3 - A negligência é punível.
Artigo 11.°
Aplicação e destino das coimas
1 - A instrução dos processos contra-ordenacionais, bem como a aplicação das coimas, é da competência do inspector-geral das actividades económicas.2 - O produto das coimas reverte:
a) Em 60% para o Estado;
b) Em 20% para a Inspecção-Geral das Actividades Económicas;
c) Em 20% para o Instituto Nacional de Saúde Dr. Ricardo Jorge (INSA) ou para o INFARMED, consoante a contra-ordenação diga respeito a dispositivos médicos activos ou não activos.
Fiscalização
Sem prejuízo das competências atribuídas por lei a outras entidades, o INFARMED, relativamente aos dispositivos médicos não activos, e o INSA, relativamente aos dispositivos médicos activos, procedem à fiscalização do cumprimento do disposto no presente diploma.
Artigo 13.°
Sistemas de vigilância dos dispositivos médicos
1 - Os fabricantes, os responsáveis pela colocação no mercado e pela entrada em serviço dos dispositivos, os médicos e outros técnicos devem comunicar ao INFARMED todas as informações relativas a incidentes ocorridos após a respectiva colocação no mercado dos dispositivos abrangidos pelo presente diploma, nomeadamente:
a) Qualquer defeito, avaria ou deterioração das características e ou funcionamento, bem como qualquer imprecisão na rotulagem ou nas instruções de um dispositivo, que sejam susceptíveis de causar ou ter causado a morte ou uma deterioração grave do estado de saúde de um doente ou utilizador;
b) Qualquer motivo de ordem técnica relacionado com as características ou o funcionamento de um dispositivo pelas razões referidas na alínea anterior que tenham ocasionado a retirada sistemática do mercado dos dispositivos do mesmo tipo por parte do fabricante;
2 - O sistema de vigilância dos dispositivos médicos será objecto de portaria conjunta dos Ministros da Indústria e Energia e da Saúde.
Artigo 14.°
Normas técnicas
As normas técnicas de execução do presente diploma são aprovadas por portaria conjunta dos Ministros da Indústria e Energia e da Saúde.
Artigo 15.°
Confidencialidade
As informações transmitidas a todos os intervenientes na execução do presente diploma são confidenciais, ficando os funcionários que delas tenham conhecimento sujeitos a dever de sigilo, sem prejuízo da divulgação das informações necessárias à salvaguarda da saúde pública.
Artigo 16.°
Entrada em vigor
1 - O presente diploma entra em vigor 30 dias após a data da sua publicação, sem prejuízo dos números seguintes.2 - Os dispositivos provenientes de qualquer Estado membro da Comunidade Europeia que se conformem com as regras relativas ao fabrico, à comercialização e à entrada em serviço do respectivo país de origem, à data de 31 de Dezembro de 1994, podem ser comercializados e utilizados até 29 de Junho de 1998.

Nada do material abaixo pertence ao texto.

(** Trimmed, and absent when nothing is left. *)
Definition nonblank (s : option string) : option string :=
  t ← str_trim <$> s; if str_is_empty t then None else Some t.

Definition may_author (scope : option PeerScope) (claimed : string) : bool :=
  match scope with Some scope => bool_decide (claimed ∈ allowed_sender_agent_ids scope) | None => false end.

Definition attest_sender (peer_header body_sender : option string) (config : PeerAttestationConfig) : result unit SenderError :=
  match nonblank peer_header with
  | None => Err HeaderMissing
  | Some peer =>
      match nonblank body_sender with
      | None => Ok tt
      | Some claimed =>
          if bool_decide (claimed = peer) then Ok tt
          else if may_author (scope_for config peer) claimed then Ok tt
          else Err (Mismatch claimed peer)
      end
  end.

Definition strip_suffix (suffix s : string) : option string :=
  String.rev <$> strip_prefix (String.rev suffix) (String.rev s).

(** [*] is one segment, [**] any. *)
Definition glob_match (pattern target : string) : bool :=
  if bool_decide (pattern = "**") then true
  else if bool_decide (pattern = "*") then negb (str_contains_char slash target)
  else match strip_suffix "/**" pattern with
       | Some prefix => bool_decide (target = prefix) || starts_with (prefix +:+ "/") target
       | None =>
           match strip_suffix "/*" pattern with
           | Some prefix =>
               match strip_prefix (prefix +:+ "/") target with
               | Some rest => negb (str_contains_char slash rest)
               | None => false
               end
           | None =>
               match strip_prefix "*/" pattern with
               | Some suffix =>
                   match strip_suffix ("/" +:+ suffix) target with
                   | Some rest => negb (str_contains_char slash rest)
                   | None => false
                   end
               | None => bool_decide (pattern = target)
               end
           end
       end.

(** [bypass] is the operator's opt-out; a configured peer is held to its list. *)
Definition namespace_allowed (bypass : bool) (peer_header : option string) (namespace : string)
    (config : PeerAttestationConfig) : bool :=
  match nonblank peer_header with
  | None => bypass
  | Some peer =>
      match scope_for config peer with
      | Some scope => existsb (λ p, glob_match p namespace) (allowed_namespaces scope)
      | None => bypass
      end
  end.

(* ------------------------------------------------------------------ *)
(** * Knobs *)

(** The value of an environment variable, absent when it is unset. *)
Definition env_flag_default_on (v : option string) : bool :=
  match v with Some v => negb (bool_decide (str_trim v ∈ ["0"; "false"; "no"; "off"])) | None => true end.

Definition resolve_fed_sig_flag (v : option string) (default_on : bool) : bool :=
  match v with
  | Some v =>
      if bool_decide (str_trim v ∈ ["0"; "false"; "no"; "off"]) then false
      else if bool_decide (str_trim v ∈ ["1"; "true"; "yes"; "on"]) then true
      else default_on
  | None => default_on
  end.

Definition FED_REQUIRE_WRITE_SIG_DEFAULT : bool := true.
Definition FED_REQUIRE_SIGNAL_SIG_DEFAULT : bool := true.
Definition require_write_sig_enabled (v : option string) : bool := resolve_fed_sig_flag v FED_REQUIRE_WRITE_SIG_DEFAULT.
Definition require_signal_sig_enabled (v : option string) : bool := resolve_fed_sig_flag v FED_REQUIRE_SIGNAL_SIG_DEFAULT.
Definition require_transition_sig_enabled : option string → bool := env_flag_default_on.
Definition require_checkpoint_sig_enabled : option string → bool := env_flag_default_on.
Definition require_policy_current_enabled : option string → bool := env_flag_default_on.

Definition quarantine_unattributed_enabled (v : option string) : bool :=
  match v with Some v => bool_decide (str_trim v ∈ ["1"; "true"; "yes"; "on"]) | None => false end.

Inductive PolicyFreshnessVerdict : Type := PolicyAccept | RefuseStale (sender_seq local_seq : Z).

Definition evaluate_inbound_policy_freshness (sender_policy_seq : option Z) (local_seq : Z)
    (require_policy_current : bool) : PolicyFreshnessVerdict :=
  match sender_policy_seq with
  | None => PolicyAccept
  | Some sender_seq =>
      if negb require_policy_current then PolicyAccept
      else if (sender_seq <? local_seq)%Z then RefuseStale sender_seq local_seq
      else PolicyAccept
  end.

(* ------------------------------------------------------------------ *)
(** * Authorization *)

Inductive TransitionAuthz : Type := TxAccept | TxRejectUnsigned | TxRejectNotEnrolled | TxRejectForged | TxRejectLeaseConflict.
Inductive CheckpointResolutionAuthz : Type := CpAccept | CpRejectUnsigned | CpRejectNotEnrolled | CpRejectForged.

Record ActionTransitionOp : Type := mkTransitionOp {
  op_action_id : string;
  op_from_state : ActionState;
  op_to_state : ActionState;
  op_claimed_by : option string;
  op_vector_clock : value;
  op_updated_at : Z;
  op_signature : bytes;
  op_signer_pubkey : bytes;
  op_nonce : bytes
}.

(** The key directory: the public halves by agent, for the agents whose files load. *)
Abbreviation KeyDir := (gmap string bytes).

Section with_libs.
Context {CC : CapCrypto} {KB : KeyBytes CC} {LC : LedgerCrypto} {JC : JsonCodec}.
Context (b64_standard_encode : bytes → string).

Definition keypair_load (dir : KeyDir) (agent_id : string) : option Capability.VerifyingKey :=
  if negb (is_ok (validate_agent_id_shape agent_id)) then None
  else
    pub_bytes ← dir !! agent_id;
    if negb (length pub_bytes =? PUBLIC_KEY_LEN) then None else key_from_bytes pub_bytes.

Definition lookup_peer_public_key (dir : KeyDir) (observed_by : string) : option Capability.VerifyingKey :=
  if str_is_empty observed_by then None else keypair_load dir observed_by.

Definition authorize_remote_transition (signable : SignableTransition) (signature : bytes)
    (enrolled_key : option Capability.VerifyingKey) (local_lease_holder : option string) (require_sig : bool) : TransitionAuthz :=
  let conflict := match local_lease_holder, st_claimed_by signable with
                  | Some holder, Some actor => negb (bool_decide (holder = actor))
                  | _, _ => false
                  end in
  if conflict then TxRejectLeaseConflict
  else if is_nil signature then (if require_sig then TxRejectUnsigned else TxAccept)
  else match enrolled_key with
       | None => if require_sig then TxRejectNotEnrolled else TxAccept
       | Some key => if verify_transition signable signature (key_to_bytes key) then TxAccept else TxRejectForged
       end.

Definition authorize_remote_checkpoint_resolution (signable : SignableCheckpointResolution) (signature : bytes)
    (enrolled_key : option Capability.VerifyingKey) (require_sig : bool) : CheckpointResolutionAuthz :=
  if is_nil signature then (if require_sig then CpRejectUnsigned else CpAccept)
  else match enrolled_key with
       | None => if require_sig then CpRejectNotEnrolled else CpAccept
       | Some key => if verify_checkpoint_resolution signable signature (key_to_bytes key) then CpAccept else CpRejectForged
       end.

(* ------------------------------------------------------------------ *)
(** * The lanes of a push *)

(** What one push runs under. *)
Record FedEnv : Type := mkFedEnv {
  fe_sender : string;
  fe_peer : option string;
  fe_config : PeerAttestationConfig;
  fe_keys : KeyDir;
  fe_dry_run : bool;
  fe_require_signal_sig : bool;
  fe_require_tx_sig : bool;
  fe_require_cp_sig : bool;
  fe_quota_defaults : QuotaDefaults;
  fe_quota_ensured_at : string;
  fe_quota_now : string;
  fe_disk : DiskIo
}.

(** The tables the lanes work on. *)
Record Node : Type := mkNode {
  nd_actions : coord_db;
  nd_signals : SignalDb;
  nd_checkpoints : CheckpointDb;
  nd_quotas : QuotaDb;
  nd_nonces : FederationNonceCache
}.

Definition with_actions_of (s : Node) (db : coord_db) : Node :=
  mkNode db (nd_signals s) (nd_checkpoints s) (nd_quotas s) (nd_nonces s).
Definition with_signals_of (s : Node) (db : SignalDb) : Node :=
  mkNode (nd_actions s) db (nd_checkpoints s) (nd_quotas s) (nd_nonces s).
Definition with_checkpoints_of (s : Node) (db : CheckpointDb) : Node :=
  mkNode (nd_actions s) (nd_signals s) db (nd_quotas s) (nd_nonces s).
Definition with_quotas_of (s : Node) (q : QuotaDb) : Node :=
  mkNode (nd_actions s) (nd_signals s) (nd_checkpoints s) q (nd_nonces s).
Definition with_nonces_of (s : Node) (c : FederationNonceCache) : Node :=
  mkNode (nd_actions s) (nd_signals s) (nd_checkpoints s) (nd_quotas s) c.

(** The counter an item adds one to. *)
Inductive Outcome : Type := OutApplied | OutNoop | OutSkipped | OutConflicted.

#[global] Instance Outcome_eq_dec : EqDecision Outcome.
Proof. solve_decision. Defined.

Definition signal_author_authorized (sig : Signal) (sender_agent_id : string) (attest_cfg : PeerAttestationConfig)
    (peer_id : option string) (keys : KeyDir) (require_signal_sig : bool) : bool :=
  let layer1 :=
    if has_allowlist attest_cfg && negb (bool_decide (sig_from_agent sig = sender_agent_id))
    then may_author (peer_id ≫= scope_for attest_cfg) (sig_from_agent sig) else true in
  if negb layer1 then false
  else if require_signal_sig then
    match lookup_peer_public_key keys (sig_from_agent sig) with
    | Some key => verify_with_key sig (key_to_bytes key)
    | None => false
    end
  else true.

Definition signal_body_bytes (sig : Signal) : Z :=
  let n := Z.of_nat (String.length (json_to_string (sig_body sig))) in if (n <=? i64_max)%Z then n else i64_max.

Definition receive_signal (env : FedEnv) (s : Node) (sig : Signal) : Node * Outcome :=
  if negb (is_ok (validate_id (sig_id sig))) then (s, OutSkipped)
  else if negb (is_nil (sig_signature sig)) && negb (Signals.verify sig) then (s, OutSkipped)
  else if negb (signal_author_authorized sig (fe_sender env) (fe_config env) (fe_peer env) (fe_keys env)
                  (fe_require_signal_sig env)) then (s, OutSkipped)
  else if is_some (Signals.get (nd_signals s) (sig_id sig)) then (s, OutNoop)
  else if fe_dry_run env then (s, OutNoop)
  else
    let '(q, charged) := check_and_record_storage_only (fe_quota_defaults env) (fe_quota_ensured_at env) (fe_quota_now env)
                           (nd_quotas s) (sig_from_agent sig) (sig_namespace sig) (signal_body_bytes sig) in
    let s := with_quotas_of s q in
    match charged with
    | Err _ => (s, OutSkipped)
    | Ok _ =>
        match Signals.insert (nd_signals s) sig with
        | Ok (db, _) => (with_signals_of s db, OutApplied)
        | Err _ => (s, OutSkipped)
        end
    end.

3 - O disposto no número anterior é aplicável aos dispositivos provenientes de países terceiros que observem as regulamentações sobre fabrico, comercialização e entrada em serviço em vigor em qualquer dos Estados membros da União Europeia, à data de 31 de Dezembro de 1994.
Visto e aprovado em Conselho de Ministros de 24 de Agosto de 1995. - Aníbal António Cavaco Silva - Luís Fernando Mira Amaral - Adalberto Paulo da Fonseca Mendo.
Promulgado em 3 de Outubro de 1995.
Publique-se.O Presidente da República, MÁRIO SOARES.
Referendado em 6 de Outubro de 1995.